Problem
Which lines of the entries hold the string "EmptyString"? Copy each one.
** Opening Dataset records block **
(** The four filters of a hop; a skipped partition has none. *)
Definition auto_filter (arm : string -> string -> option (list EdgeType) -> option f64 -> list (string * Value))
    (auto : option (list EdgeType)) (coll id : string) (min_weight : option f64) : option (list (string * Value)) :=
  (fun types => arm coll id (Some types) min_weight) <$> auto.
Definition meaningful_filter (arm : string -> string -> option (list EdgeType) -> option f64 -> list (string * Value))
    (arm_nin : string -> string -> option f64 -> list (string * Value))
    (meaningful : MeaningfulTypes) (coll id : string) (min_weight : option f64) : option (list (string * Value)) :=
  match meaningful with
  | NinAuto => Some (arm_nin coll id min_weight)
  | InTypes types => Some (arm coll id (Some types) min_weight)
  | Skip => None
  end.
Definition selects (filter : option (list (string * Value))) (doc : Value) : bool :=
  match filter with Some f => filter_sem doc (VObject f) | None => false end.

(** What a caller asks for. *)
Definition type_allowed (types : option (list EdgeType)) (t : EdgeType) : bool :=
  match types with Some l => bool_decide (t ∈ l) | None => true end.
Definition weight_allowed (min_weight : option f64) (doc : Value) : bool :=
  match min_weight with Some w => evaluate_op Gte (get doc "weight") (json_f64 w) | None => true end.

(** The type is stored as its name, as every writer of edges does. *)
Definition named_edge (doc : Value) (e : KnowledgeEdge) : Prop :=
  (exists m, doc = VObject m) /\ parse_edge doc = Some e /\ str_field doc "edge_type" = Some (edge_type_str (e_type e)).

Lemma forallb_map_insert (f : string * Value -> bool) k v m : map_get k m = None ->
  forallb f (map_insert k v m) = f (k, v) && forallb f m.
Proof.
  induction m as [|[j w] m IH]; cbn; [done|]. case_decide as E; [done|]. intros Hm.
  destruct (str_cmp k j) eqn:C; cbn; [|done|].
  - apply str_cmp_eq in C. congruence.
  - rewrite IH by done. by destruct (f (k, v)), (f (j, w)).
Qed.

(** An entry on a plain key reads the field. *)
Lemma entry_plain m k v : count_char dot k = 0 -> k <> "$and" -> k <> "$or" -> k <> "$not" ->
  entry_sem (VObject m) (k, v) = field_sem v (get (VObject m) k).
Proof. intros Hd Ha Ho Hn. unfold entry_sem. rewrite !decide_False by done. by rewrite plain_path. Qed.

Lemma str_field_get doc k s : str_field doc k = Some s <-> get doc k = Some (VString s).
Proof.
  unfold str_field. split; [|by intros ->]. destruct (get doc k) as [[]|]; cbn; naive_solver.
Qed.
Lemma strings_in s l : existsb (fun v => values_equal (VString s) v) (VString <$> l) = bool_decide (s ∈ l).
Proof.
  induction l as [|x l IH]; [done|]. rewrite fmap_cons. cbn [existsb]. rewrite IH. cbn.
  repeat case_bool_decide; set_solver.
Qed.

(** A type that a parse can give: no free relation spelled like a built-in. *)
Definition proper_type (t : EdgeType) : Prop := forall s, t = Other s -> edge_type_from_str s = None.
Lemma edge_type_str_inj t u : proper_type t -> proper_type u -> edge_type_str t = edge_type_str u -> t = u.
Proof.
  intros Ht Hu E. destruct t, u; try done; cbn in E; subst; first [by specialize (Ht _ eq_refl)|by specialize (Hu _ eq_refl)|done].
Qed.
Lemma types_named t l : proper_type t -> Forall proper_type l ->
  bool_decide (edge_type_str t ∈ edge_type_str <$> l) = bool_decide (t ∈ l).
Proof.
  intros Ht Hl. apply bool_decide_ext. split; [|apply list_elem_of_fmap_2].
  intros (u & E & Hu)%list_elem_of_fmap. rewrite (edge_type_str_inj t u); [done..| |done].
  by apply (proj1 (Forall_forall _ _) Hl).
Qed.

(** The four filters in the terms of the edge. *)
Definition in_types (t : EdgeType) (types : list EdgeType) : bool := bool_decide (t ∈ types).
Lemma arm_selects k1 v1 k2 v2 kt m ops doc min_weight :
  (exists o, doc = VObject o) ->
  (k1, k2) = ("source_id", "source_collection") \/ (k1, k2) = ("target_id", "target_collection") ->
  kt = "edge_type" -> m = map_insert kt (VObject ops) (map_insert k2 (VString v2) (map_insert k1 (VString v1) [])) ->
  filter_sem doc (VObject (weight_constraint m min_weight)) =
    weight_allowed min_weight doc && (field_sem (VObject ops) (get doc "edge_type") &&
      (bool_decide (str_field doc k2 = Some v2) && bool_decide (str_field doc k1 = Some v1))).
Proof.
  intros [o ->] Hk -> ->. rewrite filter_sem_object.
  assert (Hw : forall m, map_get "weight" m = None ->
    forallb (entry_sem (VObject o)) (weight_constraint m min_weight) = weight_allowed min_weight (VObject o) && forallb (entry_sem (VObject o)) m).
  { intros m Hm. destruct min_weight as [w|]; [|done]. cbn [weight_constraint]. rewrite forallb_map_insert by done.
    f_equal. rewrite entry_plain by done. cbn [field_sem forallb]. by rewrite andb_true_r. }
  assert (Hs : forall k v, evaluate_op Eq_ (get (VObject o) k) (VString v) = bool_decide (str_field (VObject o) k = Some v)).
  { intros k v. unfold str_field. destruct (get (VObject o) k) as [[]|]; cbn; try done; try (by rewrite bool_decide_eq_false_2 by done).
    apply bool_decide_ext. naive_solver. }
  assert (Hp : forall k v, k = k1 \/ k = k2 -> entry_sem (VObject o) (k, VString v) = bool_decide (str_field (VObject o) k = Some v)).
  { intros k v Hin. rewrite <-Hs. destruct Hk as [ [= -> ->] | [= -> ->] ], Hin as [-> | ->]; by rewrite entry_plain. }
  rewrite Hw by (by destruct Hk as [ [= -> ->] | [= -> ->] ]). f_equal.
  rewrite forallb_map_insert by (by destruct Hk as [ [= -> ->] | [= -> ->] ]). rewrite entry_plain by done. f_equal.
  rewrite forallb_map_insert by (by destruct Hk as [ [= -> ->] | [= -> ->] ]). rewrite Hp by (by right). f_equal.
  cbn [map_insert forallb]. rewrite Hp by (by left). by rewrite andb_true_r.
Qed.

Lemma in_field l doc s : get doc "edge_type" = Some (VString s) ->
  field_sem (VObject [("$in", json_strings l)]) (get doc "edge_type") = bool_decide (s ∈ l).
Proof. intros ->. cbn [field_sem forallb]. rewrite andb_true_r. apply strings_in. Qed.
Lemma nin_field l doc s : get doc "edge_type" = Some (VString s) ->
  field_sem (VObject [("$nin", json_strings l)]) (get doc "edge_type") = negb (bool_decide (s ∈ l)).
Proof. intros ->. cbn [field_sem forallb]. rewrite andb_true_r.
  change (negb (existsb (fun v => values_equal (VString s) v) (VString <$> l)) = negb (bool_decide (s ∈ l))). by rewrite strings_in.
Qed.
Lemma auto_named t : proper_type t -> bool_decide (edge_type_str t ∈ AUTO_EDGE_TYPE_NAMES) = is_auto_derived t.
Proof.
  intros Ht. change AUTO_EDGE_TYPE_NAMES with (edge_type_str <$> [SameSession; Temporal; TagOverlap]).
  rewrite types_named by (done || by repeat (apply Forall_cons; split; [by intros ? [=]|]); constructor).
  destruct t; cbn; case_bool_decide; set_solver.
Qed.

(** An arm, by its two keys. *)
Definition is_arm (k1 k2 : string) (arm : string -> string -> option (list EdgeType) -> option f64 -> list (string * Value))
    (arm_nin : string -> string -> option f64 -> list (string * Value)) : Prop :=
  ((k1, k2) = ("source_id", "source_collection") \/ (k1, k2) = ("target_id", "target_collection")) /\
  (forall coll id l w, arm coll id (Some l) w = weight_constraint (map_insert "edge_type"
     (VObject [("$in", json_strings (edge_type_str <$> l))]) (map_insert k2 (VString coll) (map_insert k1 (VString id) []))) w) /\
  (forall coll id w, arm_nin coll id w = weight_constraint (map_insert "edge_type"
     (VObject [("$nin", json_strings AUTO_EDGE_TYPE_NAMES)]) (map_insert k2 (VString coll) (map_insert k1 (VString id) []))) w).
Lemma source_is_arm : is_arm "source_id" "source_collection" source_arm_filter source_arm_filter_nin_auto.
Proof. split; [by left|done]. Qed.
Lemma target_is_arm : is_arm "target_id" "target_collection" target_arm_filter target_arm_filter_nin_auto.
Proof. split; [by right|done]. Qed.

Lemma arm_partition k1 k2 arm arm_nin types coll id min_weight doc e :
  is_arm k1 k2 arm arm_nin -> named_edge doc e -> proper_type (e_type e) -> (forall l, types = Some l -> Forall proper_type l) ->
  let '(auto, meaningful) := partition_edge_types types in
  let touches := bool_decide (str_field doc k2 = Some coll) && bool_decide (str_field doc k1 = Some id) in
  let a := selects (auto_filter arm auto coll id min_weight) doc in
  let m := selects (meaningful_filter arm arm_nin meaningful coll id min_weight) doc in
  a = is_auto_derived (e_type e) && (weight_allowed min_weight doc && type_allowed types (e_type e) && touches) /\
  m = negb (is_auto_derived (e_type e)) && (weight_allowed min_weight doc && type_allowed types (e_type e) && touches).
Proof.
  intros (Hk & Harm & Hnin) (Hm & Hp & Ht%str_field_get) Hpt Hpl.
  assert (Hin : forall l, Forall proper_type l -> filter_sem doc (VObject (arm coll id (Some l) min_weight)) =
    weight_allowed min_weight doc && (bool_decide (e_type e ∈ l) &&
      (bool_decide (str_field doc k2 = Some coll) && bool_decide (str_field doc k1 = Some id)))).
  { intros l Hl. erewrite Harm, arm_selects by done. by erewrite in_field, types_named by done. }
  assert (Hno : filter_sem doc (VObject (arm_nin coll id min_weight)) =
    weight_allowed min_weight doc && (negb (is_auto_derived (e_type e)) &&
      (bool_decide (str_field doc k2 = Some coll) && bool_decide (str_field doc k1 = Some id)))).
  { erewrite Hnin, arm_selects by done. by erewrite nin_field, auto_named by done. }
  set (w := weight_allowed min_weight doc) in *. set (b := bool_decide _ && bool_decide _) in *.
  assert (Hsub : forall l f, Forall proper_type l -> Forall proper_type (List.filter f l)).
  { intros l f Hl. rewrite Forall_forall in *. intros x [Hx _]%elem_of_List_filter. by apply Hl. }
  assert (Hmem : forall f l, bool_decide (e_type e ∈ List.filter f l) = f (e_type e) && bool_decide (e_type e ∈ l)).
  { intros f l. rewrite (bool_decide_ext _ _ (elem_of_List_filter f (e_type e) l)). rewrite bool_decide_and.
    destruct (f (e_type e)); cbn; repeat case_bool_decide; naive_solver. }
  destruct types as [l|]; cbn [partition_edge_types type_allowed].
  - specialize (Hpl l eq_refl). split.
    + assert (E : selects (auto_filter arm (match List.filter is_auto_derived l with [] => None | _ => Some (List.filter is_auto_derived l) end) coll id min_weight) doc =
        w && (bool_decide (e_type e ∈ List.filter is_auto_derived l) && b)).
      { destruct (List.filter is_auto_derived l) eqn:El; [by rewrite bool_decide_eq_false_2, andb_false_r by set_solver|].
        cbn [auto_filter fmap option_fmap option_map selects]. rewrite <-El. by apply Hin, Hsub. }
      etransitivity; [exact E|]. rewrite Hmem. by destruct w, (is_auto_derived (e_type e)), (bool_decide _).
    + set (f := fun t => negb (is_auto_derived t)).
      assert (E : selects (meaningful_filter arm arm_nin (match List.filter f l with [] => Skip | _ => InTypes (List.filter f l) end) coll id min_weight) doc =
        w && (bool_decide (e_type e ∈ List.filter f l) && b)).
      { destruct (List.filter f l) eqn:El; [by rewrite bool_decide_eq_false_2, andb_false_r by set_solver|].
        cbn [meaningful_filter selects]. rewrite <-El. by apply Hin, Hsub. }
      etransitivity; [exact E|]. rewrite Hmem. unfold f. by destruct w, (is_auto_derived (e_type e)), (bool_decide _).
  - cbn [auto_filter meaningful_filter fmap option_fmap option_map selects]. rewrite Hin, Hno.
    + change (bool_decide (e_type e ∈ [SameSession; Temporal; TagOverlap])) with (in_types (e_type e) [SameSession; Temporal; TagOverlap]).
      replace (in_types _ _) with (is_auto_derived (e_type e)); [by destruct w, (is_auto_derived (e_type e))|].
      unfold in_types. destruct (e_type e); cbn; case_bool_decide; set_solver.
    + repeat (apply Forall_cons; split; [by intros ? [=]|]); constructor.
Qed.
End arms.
** Closing Dataset records block **
** Opening Dataset records block **
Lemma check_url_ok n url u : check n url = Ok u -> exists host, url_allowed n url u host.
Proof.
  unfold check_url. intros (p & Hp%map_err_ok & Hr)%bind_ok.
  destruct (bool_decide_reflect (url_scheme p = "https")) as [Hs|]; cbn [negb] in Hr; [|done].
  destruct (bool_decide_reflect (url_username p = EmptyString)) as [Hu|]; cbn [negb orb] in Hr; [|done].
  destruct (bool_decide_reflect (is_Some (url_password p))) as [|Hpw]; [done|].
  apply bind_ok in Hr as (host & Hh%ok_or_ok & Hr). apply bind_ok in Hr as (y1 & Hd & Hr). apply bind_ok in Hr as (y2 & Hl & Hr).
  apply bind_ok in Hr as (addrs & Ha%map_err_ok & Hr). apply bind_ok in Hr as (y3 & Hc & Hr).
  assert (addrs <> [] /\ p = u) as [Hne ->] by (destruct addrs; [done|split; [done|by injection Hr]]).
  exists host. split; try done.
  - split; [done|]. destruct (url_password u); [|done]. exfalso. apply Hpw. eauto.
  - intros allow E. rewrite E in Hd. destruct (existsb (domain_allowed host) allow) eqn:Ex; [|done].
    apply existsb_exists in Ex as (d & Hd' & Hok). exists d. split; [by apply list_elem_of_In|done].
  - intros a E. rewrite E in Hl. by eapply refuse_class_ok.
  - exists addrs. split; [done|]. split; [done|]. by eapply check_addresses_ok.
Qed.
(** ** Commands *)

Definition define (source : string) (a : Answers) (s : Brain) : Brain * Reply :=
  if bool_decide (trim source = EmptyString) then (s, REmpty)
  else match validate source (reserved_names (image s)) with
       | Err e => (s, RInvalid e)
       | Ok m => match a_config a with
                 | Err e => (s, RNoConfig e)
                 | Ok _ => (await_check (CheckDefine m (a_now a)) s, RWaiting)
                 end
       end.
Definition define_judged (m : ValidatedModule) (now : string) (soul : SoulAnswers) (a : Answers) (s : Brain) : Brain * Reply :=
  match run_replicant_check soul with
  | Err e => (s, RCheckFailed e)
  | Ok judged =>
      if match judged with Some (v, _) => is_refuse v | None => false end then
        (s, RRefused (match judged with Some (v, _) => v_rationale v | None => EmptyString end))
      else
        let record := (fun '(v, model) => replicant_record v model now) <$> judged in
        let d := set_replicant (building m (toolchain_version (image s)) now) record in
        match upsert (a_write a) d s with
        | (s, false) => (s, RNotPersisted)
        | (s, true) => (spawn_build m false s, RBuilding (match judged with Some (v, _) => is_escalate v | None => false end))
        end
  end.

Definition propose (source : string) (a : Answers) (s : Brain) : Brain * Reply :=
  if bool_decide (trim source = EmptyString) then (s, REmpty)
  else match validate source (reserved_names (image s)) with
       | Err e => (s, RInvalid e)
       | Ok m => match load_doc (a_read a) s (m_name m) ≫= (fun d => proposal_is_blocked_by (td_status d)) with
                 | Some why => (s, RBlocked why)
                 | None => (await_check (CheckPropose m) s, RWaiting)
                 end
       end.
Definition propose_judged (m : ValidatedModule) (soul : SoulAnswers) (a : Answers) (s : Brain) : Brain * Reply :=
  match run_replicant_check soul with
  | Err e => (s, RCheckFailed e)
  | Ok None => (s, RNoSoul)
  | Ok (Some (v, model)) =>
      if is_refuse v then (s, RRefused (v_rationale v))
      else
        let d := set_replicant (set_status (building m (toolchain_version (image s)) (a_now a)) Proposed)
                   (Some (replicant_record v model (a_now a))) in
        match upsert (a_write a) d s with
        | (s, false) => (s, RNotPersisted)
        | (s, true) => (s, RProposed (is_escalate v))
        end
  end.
** Closing Dataset records block **
Exercise solution
  destruct (bool_decide_reflect (url_username p = EmptyString)) as [Hu|]; cbn [negb orb] in Hr; [|done].
  if bool_decide (trim source = EmptyString) then (s, REmpty)
        (s, RRefused (match judged with Some (v, _) => v_rationale v | None => EmptyString end))
  if bool_decide (trim source = EmptyString) then (s, REmpty)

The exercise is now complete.